Genomic selection relies on the whole-genome evaluation of single nucleotide polymorphisms (SNP), some of them linked to quantitative trait loci (QTL). Although statistical methodology has been developed for the analysis of genomic data, little is known about the performance of SNP association studies when trying to capture variability from QTL mutations of different ages. Within this context, the influence of mutation age was analyzed under a simulation design, assuming presence or absence of selection on mutant QTL alleles. Focusing on a unique chromosome with a single QTL located in the proximal end, the performance of the genomic selection analyses was evaluated in terms of standardized mean square error (MSE). For all simulation scenarios, MSE was highest for the youngest mutations. The MSE was progressively reduced with mutation age under random mating and soft selection, and reached its maximum performance with the oldest mutations. On the other hand, moderate and strong selection caused a quick reduction of the MSE from youngest mutations to mutations arising in generations 920 to 939, thus resulting in a progressive increase for older mutations. In both cases, very young mutations escaped from genomic selection analyses, releasing a relevant amount of genetic variability that could not be captured and used in genomic selection programs. This demonstrated the need for new analytical approaches to model relevant and recent sources of variation; if captured, these young mutations could substantially contribute to current breeding schemes.

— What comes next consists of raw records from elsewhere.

Lemma cnt_split (f : B → bool) p l :
  cnt p (filter (λ b, f b = true) l) + cnt p (filter (λ b, f b = false) l) = cnt p l.
Proof.
  induction l as [|b l IH]; [done|]. rewrite !filter_cons, cnt_cons.
  destruct (f b); [rewrite decide_True, decide_False by done|rewrite decide_False, decide_True by done]; rewrite cnt_cons; lia.
Qed.
Lemma filter_le_length {A} (P : A → Prop) `{∀ x, Decision (P x)} k : length (filter P k) ≤ length k.
Proof. induction k as [|x k IH]; [done|]. rewrite filter_cons. case_decide; cbn; lia. Qed.
Lemma filter_imply_length {A} (P Q : A → Prop) `{∀ x, Decision (P x)} `{∀ x, Decision (Q x)} k :
  (∀ x, P x → Q x) → length (filter P k) ≤ length (filter Q k).
Proof.
  intros Hpq. induction k as [|x k IH]; [done|]. rewrite !filter_cons.
  case_decide as Hp; case_decide as Hq; cbn; try lia. by destruct (Hq (Hpq _ Hp)).
Qed.
Lemma Forall_keep {A} (P Q : A → Prop) `{∀ x, Decision (Q x)} k : Forall P k → Forall P (filter Q k).
Proof. rewrite !Forall_forall. intros Hk x [_ ?]%list_elem_of_filter. auto. Qed.
Definition holders op l : nat := length (filter (λ b, contains_operation_tensors b op = true) l).
Lemma holders_perm op l k : l ≡ₚ k → holders op l = holders op k.
Proof. intros Hp. unfold holders. by rewrite Hp. Qed.
Lemma holders_selected op l b :
  Forall (λ b, selects op false b = false) l → holders op (l ++ [b]) ≤ 1.
Proof.
  intros Hl. unfold holders. rewrite filter_app, length_app.
  assert (filter (λ b, contains_operation_tensors b op = true) l = []) as ->.
  { induction Hl as [|x l Hx Hl IH]; [done|]. rewrite filter_cons_False; [done|].
    unfold selects in Hx. apply orb_false_iff in Hx as [Hx _]. apply orb_false_iff in Hx as [_ Hx]. by rewrite Hx. }
  pose proof (filter_le_length (λ b, contains_operation_tensors b op = true) [b]). cbn in *. lia.
Qed.
Lemma with_blocks_ok s l :
  stream_ok s → Forall (block_ok ops (st_builders s)) l → (∀ p, cnt p l = cnt p (blocks s)) →
  (max_blocks s = Some 1 → length l ≤ 1) → stream_ok (with_blocks s l).
Proof.
  intros [] Hl Hc Hm. constructor; cbn [blocks st_builders st_length max_blocks with_blocks]; [done| |done|done].
  intros p. by rewrite Hc.
Qed.
Lemma good_block_ok base d l : Forall (good ops base d) l → Forall (block_ok ops base) l.
Proof. intros Hl. eapply Forall_impl; [exact Hl|]. by intros b [? _]. Qed.
Lemma stream_merge_blocks_ok s op all :
  stream_ok s →
  ∃ s' st, stream_merge_blocks (E:=E) s op all = Ok (s', st) ∧ stream_ok s' ∧ same_stream s s' ∧
    (st = StepFull ∨ st = StepNoNeed → all = false → holders op (blocks s') ≤ 1) ∧
    (st = StepFail ∨ st = StepPartial → max_blocks s ≠ Some 1).
Proof.
  intros Hs. unfold stream_merge_blocks. destruct (Nat.leb_spec (length (filter (λ b, selects op all b = true) (blocks s))) 1) as [Hle|Hgt].
  { exists s, StepNoNeed. split; [done|]. split; [done|]. split; [done|]. split; [|naive_solver]. intros _ ->.
    etrans; [|exact Hle]. apply filter_imply_length. intros b Hb. unfold selects. by rewrite Hb. }
  assert (max_blocks s = Some 1 → False) as Hm.
  { intros Hm%(stream_single _ Hs). pose proof (filter_le_length (λ b, selects op all b = true) (blocks s)). lia. }
  destruct (guard_ok _ _ (stream_blocks _ Hs)) as (guard & -> & Hd & Hg & Hgood). cbn [res_bind].
  set (l := seed_all (blocks s)) in *. set (chosen := filter _ l). set (others := filter (λ b, selects op all b = false) l).
  assert (Forall (good ops (st_builders s) (dag_new l)) chosen) as Hch by (by apply Forall_keep).
  assert (Forall (block_ok ops (st_builders s)) others) as Hot by (by eapply good_block_ok, Forall_keep).
  assert (∀ p, cnt p chosen + cnt p others = cnt p (blocks s)) as Hcnt.
  { intros p. unfold chosen, others. rewrite cnt_split. apply cnt_seed. }
  destruct (merge_blocks_with_guard_ok (E:=E) ops (st_builders s) Htens (dag_new l) guard Hg (S (length chosen)) chosen false)
    as (r & -> & Hr); [lia|done|]. cbn [res_bind]. destruct r as [b|m f|]; cbn [outcome] in Hr.
  - destruct Hr as (Hb & _ & Hc). eexists _, _. split; [done|]. split; [|split; [done|split; [|naive_solver]]].
    + apply with_blocks_ok; [done| | |done].
      * rewrite block_sort_perm. apply Forall_app. split; [done|by eapply good_block_ok].
      * intros p. rewrite (cnt_perm p _ _ (block_sort_perm _)), cnt_app, Hc, <-Hcnt. lia.
    + intros _ ->. cbn [blocks with_blocks]. rewrite (holders_perm _ _ _ (block_sort_perm _)).
      apply holders_selected. unfold others. apply Forall_forall. intros x [? _]%list_elem_of_filter. done.
  - destruct Hr as [(Hb & _ & Hc) _]. eexists _, _. split; [done|]. split; [|split; [done|split; [naive_solver|done]]].
    apply with_blocks_ok; [done| | |done].
    + rewrite block_sort_perm. apply Forall_app. split; [done|by eapply good_block_ok].
    + intros p. rewrite (cnt_perm p _ _ (block_sort_perm _)), cnt_app, Hc, <-Hcnt. lia.
  - eexists _, _. split; [done|]. split; [|split; [done|split; [naive_solver|done]]].
    apply with_blocks_ok; [done|by eapply good_block_ok|intros p; apply cnt_seed|done].
Qed.

(** ** One operation more *)

(** The operation at position [st_length s] has been put in one block. *)
Record added_ok s s' : Prop := {
  added_same : same_stream s s';
  added_blocks : Forall (block_ok ops (st_builders s)) (blocks s');
  added_count : ∀ p, cnt p (blocks s') = if decide (p < S (st_length s)) then 1 else 0;
  added_single : max_blocks s = Some 1 → length (blocks s') ≤ 1
}.
Lemma added_stream s s' op :
  added_ok s s' → ops !! st_length s = Some op → stream_ok (with_length s' (st_length s' + 1)).
Proof.
  intros [(Hb & Hl & Hst & Hm) Hbl Hc Hsi] Hop. apply lookup_lt_Some in Hop.
  constructor; cbn [blocks st_builders st_length max_blocks with_length].
  - by rewrite Hb.
  - intros p. rewrite Hc, Hl. apply decide_ext. lia.
  - rewrite Hl. lia.
  - rewrite Hm. done.
Qed.
Lemma op_has_tensor p op : ops !! p = Some op → has_tensor op.
Proof. intros Hop. by apply (proj1 (Forall_lookup _ _) Htens _ _ Hop). Qed.
Lemma count_next p n : (if decide (p < n) then 1 else 0) + (if decide (p = n) then 1 else 0) = if decide (p < S n) then 1 else 0.
Proof. repeat case_decide; lia. Qed.
Lemma new_block_ok s op :
  ops !! st_length s = Some op → block_ok ops (st_builders s) (new_block s op) ∧ ordering (new_block s op) = [st_length s].
Proof.
  intros Hop. unfold new_block. rewrite block_register_forced. split; [|done].
  apply register_op_ok; [apply block_new_pre|done|by eapply op_has_tensor].
Qed.
Lemma on_new_block_ok s op :
  stream_ok s → ops !! st_length s = Some op → (max_blocks s = Some 1 → blocks s = []) → added_ok s (on_new_block s op).
Proof.
  intros Hs Hop Hm. destruct (new_block_ok s op Hop) as [Hb Ho]. unfold on_new_block. constructor; cbn [blocks with_blocks].
  - done.
  - apply Forall_app. split; [apply Hs|by constructor].
  - intros p. rewrite cnt_app, cnt_cons, cnt_nil, Ho, (stream_count _ Hs), tally_cons. cbn. rewrite <-count_next. lia.
  - intros Hm1%Hm. by rewrite Hm1.
Qed.
Definition accepts (force : bool) op b : bool := force || contains_operation_tensors b op.
Lemma block_register_ok base op pos force b :
  block_ok ops base b →
  block_register op pos force b = if accepts force op b then (register_op op pos b, true) else (b, false).
Proof.
  intros (_ & _ & Hf). unfold block_register, accepts. rewrite Hf. by destruct force, (contains_operation_tensors b op).
Qed.
Definition accepted (force : bool) op l : nat := length (filter (λ b, accepts force op b = true) l).
Lemma register_all_blocks base l op pos force :
  Forall (block_ok ops base) l → ops !! pos = Some op →
  let k := block_register op pos force <$> l in
  Forall (block_ok ops base) k.*1 ∧ length (filter (λ a, a = true) k.*2) = accepted force op l ∧
  (accepted force op l = 0 → k.*1 = l) ∧
  ∀ p, cnt p k.*1 = cnt p l + (if decide (p = pos) then accepted force op l else 0).
Proof.
  intros Hl Hop. unfold accepted. induction Hl as [|b l Hb Hl IH].
  { split; [constructor|]. split; [done|]. split; [done|]. intros p. cbn. by case_decide. }
  cbn zeta in IH |- *. destruct IH as (H1 & H2 & H3 & H4). rewrite !fmap_cons, (block_register_ok base) by done.
  rewrite !filter_cons. destruct (accepts force op b) eqn:Ha; cbn [fst snd].
  - rewrite !decide_True by done. cbn [length]. split; [|split; [by rewrite H2|split; [done|]]].
    + constructor; [|done]. apply register_op_ok; [apply Hb|done|by eapply op_has_tensor].
    + intros p. rewrite !cnt_cons, H4, register_op_ordering, tally_app, tally_cons. cbn. case_decide; lia.
  - rewrite !decide_False by done. split; [by constructor|]. split; [done|]. split; [intros H0; by rewrite H3|].
    intros p. rewrite !cnt_cons, H4. lia.
Qed.
Lemma register_inner_ok s op force :
  stream_ok s → ops !! st_length s = Some op → accepted force op (blocks s) ≤ 1 →
  (register_inner s op force).2 = accepted force op (blocks s) ∧
  (accepted force op (blocks s) = 0 → (register_inner s op force).1 = with_blocks s (blocks s)) ∧
  (accepted force op (blocks s) = 1 → added_ok s (register_inner s op force).1).
Proof.
  intros Hs Hop Ha. unfold register_inner. cbn [fst snd].
  destruct (register_all_blocks _ _ op _ force (stream_blocks _ Hs) Hop) as (H1 & H2 & H3 & H4). split; [done|].
  split; [intros H0; by rewrite H3|]. intros H0. constructor; cbn [blocks with_blocks].
  - done.
  - done.
  - intros p. by rewrite H4, H0, (stream_count _ Hs), count_next.
  - intros Hm. rewrite !length_fmap. by apply Hs.
Qed.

基因组选择依赖于单核苷酸多态性(SNP)的全基因组评估,其中一些与数量性状基因座(QTL)有关。虽然已经开发了用于分析基因组数据的统计方法,但在试图捕获来自不同年龄的 QTL 突变的变异性时,对 SNP 关联研究的性能知之甚少。在这种情况下,在模拟设计下分析了突变年龄的影响,假设对突变 QTL 等位基因存在或不存在选择。在一个独特的染色体上,假设在近端只有一个 QTL,根据标准化均方误差(MSE)评估基因组选择分析的性能。对于所有模拟情况,最年轻的突变的 MSE 最高。在随机交配和软选择下,随着突变年龄的增加,MSE 逐渐降低,并在最古老的突变中达到最大性能。另一方面,中度和强烈的选择导致从最年轻的突变到第 920 代到第 939 代产生的突变的 MSE 迅速降低,从而导致较老的突变逐渐增加。在这两种情况下,非常年轻的突变都逃脱了基因组选择分析,释放出大量无法捕获和用于基因组选择计划的遗传变异性。这表明需要新的分析方法来模拟相关和最近的变异源;如果捕获到这些年轻的突变,它们可以为当前的育种计划做出重大贡献。